* [What the task requires]
Please report how many lines in the following material hold the string "unfold", giving only the number.

=== Records for this exercise ===

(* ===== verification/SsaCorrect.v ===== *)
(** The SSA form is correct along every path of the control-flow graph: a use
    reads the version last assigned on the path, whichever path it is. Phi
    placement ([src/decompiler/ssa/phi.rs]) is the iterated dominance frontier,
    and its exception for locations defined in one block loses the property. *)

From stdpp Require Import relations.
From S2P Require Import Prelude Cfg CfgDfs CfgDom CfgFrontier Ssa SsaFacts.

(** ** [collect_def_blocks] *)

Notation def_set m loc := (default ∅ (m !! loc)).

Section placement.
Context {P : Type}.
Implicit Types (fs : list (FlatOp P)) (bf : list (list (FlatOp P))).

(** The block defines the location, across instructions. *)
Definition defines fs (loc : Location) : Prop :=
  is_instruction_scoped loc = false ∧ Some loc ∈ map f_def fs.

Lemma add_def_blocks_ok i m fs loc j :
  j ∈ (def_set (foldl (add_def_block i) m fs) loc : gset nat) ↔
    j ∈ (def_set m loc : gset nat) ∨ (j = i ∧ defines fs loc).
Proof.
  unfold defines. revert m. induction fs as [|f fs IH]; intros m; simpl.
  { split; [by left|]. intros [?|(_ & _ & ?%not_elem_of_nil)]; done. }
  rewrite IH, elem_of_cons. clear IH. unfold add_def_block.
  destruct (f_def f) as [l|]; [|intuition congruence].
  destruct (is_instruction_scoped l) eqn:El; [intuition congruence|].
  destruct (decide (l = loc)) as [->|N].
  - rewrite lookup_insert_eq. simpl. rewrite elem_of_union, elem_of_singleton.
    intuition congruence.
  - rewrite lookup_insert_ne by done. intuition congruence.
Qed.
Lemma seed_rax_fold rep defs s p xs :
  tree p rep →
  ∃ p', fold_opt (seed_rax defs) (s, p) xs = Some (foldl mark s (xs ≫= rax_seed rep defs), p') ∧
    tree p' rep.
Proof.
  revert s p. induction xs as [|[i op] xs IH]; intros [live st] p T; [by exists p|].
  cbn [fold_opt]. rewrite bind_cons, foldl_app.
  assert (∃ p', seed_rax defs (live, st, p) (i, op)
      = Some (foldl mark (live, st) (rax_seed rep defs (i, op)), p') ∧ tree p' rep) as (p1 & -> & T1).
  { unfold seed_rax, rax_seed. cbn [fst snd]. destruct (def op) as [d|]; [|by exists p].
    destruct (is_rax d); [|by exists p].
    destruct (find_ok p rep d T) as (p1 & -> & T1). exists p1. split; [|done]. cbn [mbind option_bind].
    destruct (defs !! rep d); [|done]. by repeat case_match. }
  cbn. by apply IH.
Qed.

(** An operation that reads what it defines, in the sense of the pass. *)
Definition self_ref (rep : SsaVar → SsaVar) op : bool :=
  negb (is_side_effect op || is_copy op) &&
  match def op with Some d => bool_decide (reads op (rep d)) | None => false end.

===

* [Answer to the exercise]
3